● Action item
Filter the entries for the string "lastChar". Copy each line that has it.

--- Source records Enclosed Below ---

(** * The query gateway of [check_users.py]

    A shallow embedding of the read/write classifier, the time-bounded
    cache and [run_query], with the properties of the gateway's
    specification stated and proved over it.

    Conventions of the model.
    - A Python [str] is a [string]; every character is an ASCII code
      point, and the built-ins [strip], [upper], [startswith] and
      [encode] are modelled on ASCII text.
    - [time.time()] yields a whole number of time-units ([Z]).
    - The dictionary [_cache] is a [gmap] from key to entry; a row
      returned by a dictionary cursor is a [gmap] from column to value.
    - The MySQL driver and the clock are the outside world: an abstract
      state with one operation per driver call, each of which may raise.
      The calls made on the driver are logged in the world, so that "the
      database is not contacted" reads "the log did not grow".
    - [search_sql] and the registration of the tools are clients of the
      gateway and are not modelled. *)

From Stdlib Require Import ZArith String Ascii List Lia DecimalString.
From stdpp Require Import base gmap strings list.

Open Scope string_scope.

(** ** Python text built-ins *)

Module Text.
(** X12. On a reachable table, once a block has run out [checkRateLimit]
    gives the full allowance again ([success], [remaining =
    MAX_ATTEMPTS], [resetIn = 900], not blocked), although the row with its
    old count is still stored: an expired block implies an expired
    window. *)
Theorem reachable_expired_block_check_allows
    lastMs nowMs (t : Table) identifier r blockedUntilMs :
  reachable lastMs t ->
  t !! identifier = Some r ->
  blockedUntil r = Some blockedUntilMs ->
  blockedUntilMs <= nowMs ->
  (checkRateLimit identifier nowMs t).1 =
    {| success := true; remaining := 5; resetIn := 900;
       blocked := false; message := None |} /\
  (checkRateLimit identifier nowMs t).2 !! identifier = Some r.
Proof.
  intros Hreach Ht Hb Hle.
  pose proof (reachable_rows_ok _ _ Hreach _ _ Ht) as Hok.
  pose proof (row_ok_expired_block _ nowMs _ _ Hok Hb Hle) as Hw.
  assert (noActiveBlock r nowMs) as Hnb
    by (unfold noActiveBlock; by rewrite Hb).
  rewrite checkRateLimit_reads_only. split; [|exact Ht].
  rewrite (checkRateLimit_window_over _ _ _ _ Ht Hnb Hw).
  config. replace (15 * 60 * 1000) with (1000 * 900) by lia.
  by rewrite (secondsUntil_shift nowMs 900) by lia.
Qed.

Lemma reachable_expired_block_check_allows_witness :
  (checkRateLimit sampleClient 1804000 sampleLocked).1 =
    {| success := true; remaining := 5; resetIn := 900;
       blocked := false; message := None |} /\
  (checkRateLimit sampleClient 1804000 sampleLocked).2 !! sampleClient =
    Some sampleLockedRow.
Proof.
  apply (reachable_expired_block_check_allows 4000 1804000 sampleLocked
           sampleClient sampleLockedRow 1804000).
  - exact sampleLocked_reachable.
  - exact sampleLocked_lookup.
  - reflexivity.
  - lia.
Defined.

(** X13. Failures inside an open window add up one by one: from a row
    without a block, failures that stay inside its window and below
    [MAX_ATTEMPTS] are all allowed, the n-th with [remaining =
    MAX_ATTEMPTS - (count + n)], and leave [count] raised by their number,
    [lastAttemptAt] at the last of them and [firstAttemptAt] unchanged. *)
Theorem failures_accumulate identifier times : forall (t : Table) r,
  t !! identifier = Some r ->
  blockedUntil r = None ->
  Forall (fun nowMs => nowMs <= firstAttemptAt r + WINDOW_MS CONFIG) times ->
  count r + Z.of_nat (length times) < MAX_ATTEMPTS CONFIG ->
  let out := recordFailures identifier times t in
  out.2 !! identifier =
    Some {| count := count r + Z.of_nat (length times);
            firstAttemptAt := firstAttemptAt r;
            lastAttemptAt := default (lastAttemptAt r) (last times);
            blockedUntil := None |} /\
  Forall (fun res => success res = true /\ blocked res = false) out.1 /\
  remaining <$> out.1 =
    (fun n => MAX_ATTEMPTS CONFIG - (count r + Z.of_nat n))
      <$> seq 1 (length times).
Proof.
  induction times as [|nowMs times IH]; intros t r Ht Hb Hall Hlen out;
    subst out.
  - cbn. rewrite Ht. split; [|split; [constructor | reflexivity]].
    destruct r as [c f l b]. cbn in *. subst b. do 2 f_equal. lia.
  - apply Forall_cons in Hall as [Hnow Hall].
    cbn [length] in Hlen. rewrite Nat2Z.inj_succ in Hlen.
    assert (noActiveBlock r nowMs) as Hnb
      by (unfold noActiveBlock; by rewrite Hb).
    rewrite recordFailures_cons.
    rewrite (recordFailedAttempt_counts _ _ _ _ Ht Hnb Hnow ltac:(lia)).
    set (r' := {| count := count r + 1;
                  firstAttemptAt := firstAttemptAt r;
                  lastAttemptAt := nowMs;
                  blockedUntil := blockedUntil r |}).
    specialize (IH (<[identifier := r']> t) r'
                  (lookup_insert_eq _ _ _) Hb Hall).
    cbn [count firstAttemptAt lastAttemptAt r'] in IH.
    specialize (IH ltac:(lia)). cbn zeta in IH.
    destruct (recordFailures identifier times (<[identifier := r']> t))
      as [results t'].
    cbn [fst snd] in *. destruct IH as (Hrow & Hres & Hrem).
    split; [|split].
    + rewrite Hrow. f_equal. rewrite last_cons. cbn [length].
      destruct (last times); cbn; f_equal; lia.
    + constructor; [by cbn | exact Hres].
    + cbn [fmap list_fmap length seq remaining].
      rewrite <- (fmap_S_seq 1), <- list_fmap_compose, Hrem.
      apply (f_equal2 cons); [cbn; lia|].
      apply list_fmap_ext. intros i n _. cbn. lia.
Qed.

Lemma failures_accumulate_witness :
  let out := recordFailures sampleClient [2000; 3000] sampleTwoFailures in
  out.2 !! sampleClient =
    Some {| count := 4; firstAttemptAt := 0;
            lastAttemptAt := 3000; blockedUntil := None |} /\
  Forall (fun res => success res = true /\ blocked res = false) out.1 /\
  remaining <$> out.1 = [2; 1].
Proof.
  apply (failures_accumulate sampleClient [2000; 3000] sampleTwoFailures
           {| count := 2; firstAttemptAt := 0; lastAttemptAt := 1000;
              blockedUntil := None |}).
  - reflexivity.
  - reflexivity.
  - repeat constructor; cbn; lia.
  - cbn. lia.
Defined.

(** * Further properties of [getClientIP] *)

Lemma split_first_of_app ip tail :
  noComma ip ->
  (tail = "" \/ exists more, tail = String "," more) ->
  split "," (ip +:+ tail) !! 0%nat = Some ip.
Proof.
  unfold noComma. intros Hclean Htail.
  induction ip as [|c ip IH].
  - change ("" +:+ tail) with tail.
    destruct Htail as [-> | (more & ->)]; reflexivity.
  - change (String c ip +:+ tail) with (String c (ip +:+ tail)).
    cbn in Hclean. apply Forall_cons in Hclean as [Hc Hclean].
    cbn [split]. destruct (Ascii.eqb_spec c ",") as [-> | _]; [done|].
    specialize (IH Hclean).
    destruct (split_nonempty "," (ip +:+ tail)) as (p & ps & Hsplit).
    rewrite Hsplit in IH |- *. cbn in IH |- *. congruence.
Qed.

Lemma trimStart_clean s :
  (forall c, firstChar s = Some c -> isWhiteSpace c = false) ->
  trimStart s = s.
Proof.
  destruct s as [|c rest]; cbn; [done|].
  intros Hfirst. by rewrite (Hfirst c eq_refl).
Qed.

Lemma trimEnd_clean s :
  (forall c, lastChar s = Some c -> isWhiteSpace c = false) ->
  trimEnd s = s.
Proof.
  induction s as [|c rest IH]; cbn; [done|].
  intros Hlast. destruct (lastChar rest) as [d|] eqn:Hrest.
  - rewrite IH by exact Hlast. by destruct rest.
  - destruct rest as [|e rest']; [|cbn in Hrest; by destruct (lastChar rest')].
    cbn. by rewrite (Hlast c eq_refl).
Qed.

Lemma trim_clean s : trimmed s -> trim s = s.
Proof.
  intros [Hfirst Hlast]. unfold trim.
  rewrite (trimStart_clean s Hfirst). by apply trimEnd_clean.
Qed.

(** X14. [getClientIP] reads three headers and no other: setting or
    removing any other header leaves its result as it was. *)
Theorem getClientIP_ignores_other_headers (headers : Headers) name v :
  name <> "cf-connecting-ip" ->
  name <> "x-forwarded-for" ->
  name <> "x-real-ip" ->
  getClientIP (<[name := v]> headers) = getClientIP headers /\
  getClientIP (delete name headers) = getClientIP headers.
Proof.
  intros Hcf Hxff Hreal. unfold getClientIP, get.
  by rewrite !lookup_insert_ne, !lookup_delete_ne by done.
Qed.

Lemma getClientIP_ignores_other_headers_witness :
  getClientIP (<["user-agent" := "curl/8.5.0"]> sampleForwarded)
    = getClientIP sampleForwarded /\
  getClientIP (delete "user-agent" sampleForwarded)
    = getClientIP sampleForwarded.
Proof.
  apply (getClientIP_ignores_other_headers sampleForwarded "user-agent"
           "curl/8.5.0"); discriminate.
Defined.

(** X15. A header that is present but empty counts as absent: setting any
    header to the empty string gives the result of removing it. *)
Theorem getClientIP_empty_header_is_absent (headers : Headers) name :
  getClientIP (<[name := ""]> headers) = getClientIP (delete name headers).
Proof.
  assert (forall n,
            <[name := ""]> headers !! n = delete name headers !! n \/
            (<[name := ""]> headers !! n = Some "" /\
             delete name headers !! n = None)) as Hget.
  { intros n. destruct (decide (name = n)) as [-> | Hne].
    - right. by rewrite lookup_insert_eq, lookup_delete_eq.
    - left. by rewrite lookup_insert_ne, lookup_delete_ne. }
  unfold getClientIP, get.
  destruct (Hget "cf-connecting-ip") as [-> | [-> ->]];
    destruct (Hget "x-forwarded-for") as [-> | [-> ->]];
    destruct (Hget "x-real-ip") as [-> | [-> ->]]; reflexivity.
Qed.

(** X16. When [cf-connecting-ip] is not populated and [x-forwarded-for]
    starts with an entry that holds no comma and no white space at its
    ends, followed by nothing or by a comma and more, [getClientIP]
    returns that entry as it is. *)
Theorem getClientIP_first_hop (headers : Headers) ip tail :
  ~ populated headers "cf-connecting-ip" ->
  get headers "x-forwarded-for" = Some (ip +:+ tail) ->
  ip <> "" ->
  noComma ip ->
  trimmed ip ->
  (tail = "" \/ exists more, tail = String "," more) ->
  getClientIP headers = Some ip.
Proof.
  intros Hcf Hxff Hip Hclean Htrim Htail. unfold getClientIP.
  rewrite (truthy_unpopulated _ _ Hcf).
  assert (ip +:+ tail <> "") as Hv by (by destruct ip).
  rewrite (truthy_value _ _ _ Hxff Hv), Hxff.
  rewrite (split_first_of_app ip tail Hclean Htail). cbn.
  by rewrite (trim_clean ip Htrim).
Qed.

Lemma getClientIP_first_hop_witness :
  getClientIP sampleForwarded = Some "1.2.3.4".
Proof.
  apply (getClientIP_first_hop sampleForwarded "1.2.3.4" ", 5.6.6.7").
  - not_populated.
  - reflexivity.
  - discriminate.
  - unfold noComma. cbn. repeat constructor; discriminate.
  - split; intros c [= <-]; reflexivity.
  - right. by eexists.
Defined.

(** X17. [getClientIP] returns the empty string in one way only:
    [cf-connecting-ip] is not populated and [x-forwarded-for] is populated
    with a first entry that trims to nothing. *)
Theorem getClientIP_empty_only_from_forwarded (headers : Headers) :
  getClientIP headers = Some "" ->
  ~ populated headers "cf-connecting-ip" /\
  exists v first,
    get headers "x-forwarded-for" = Some v /\ v <> "" /\
    split "," v !! 0%nat = Some first /\ trim first = "".
Proof.
  unfold getClientIP.
  destruct (truthy (get headers "cf-connecting-ip")) eqn:Hcf.
  { apply truthy_populated in Hcf as (v & -> & Hv). by intros [= ->]. }
  intros Hres. split.
  { intros Hpop. apply truthy_populated in Hpop. congruence. }
  destruct (truthy (get headers "x-forwarded-for")) eqn:Hxff.
  - apply truthy_populated in Hxff as (v & Hget & Hv). rewrite Hget in Hres.
    destruct (split "," v !! 0%nat) as [first|] eqn:Hsplit; [|done].
    cbn in Hres. exists v, first. repeat split; congruence.
  - destruct (truthy (get headers "x-real-ip")) eqn:Hreal; [|done].
    apply truthy_populated in Hreal as (v & Hget & Hv).
    rewrite Hget in Hres. congruence.
Qed.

--- End of Enclosed Source records ---

● The answer
  (forall c, lastChar s = Some c -> isWhiteSpace c = false) ->
  intros Hlast. destruct (lastChar rest) as [d|] eqn:Hrest.
  - destruct rest as [|e rest']; [|cbn in Hrest; by destruct (lastChar rest')].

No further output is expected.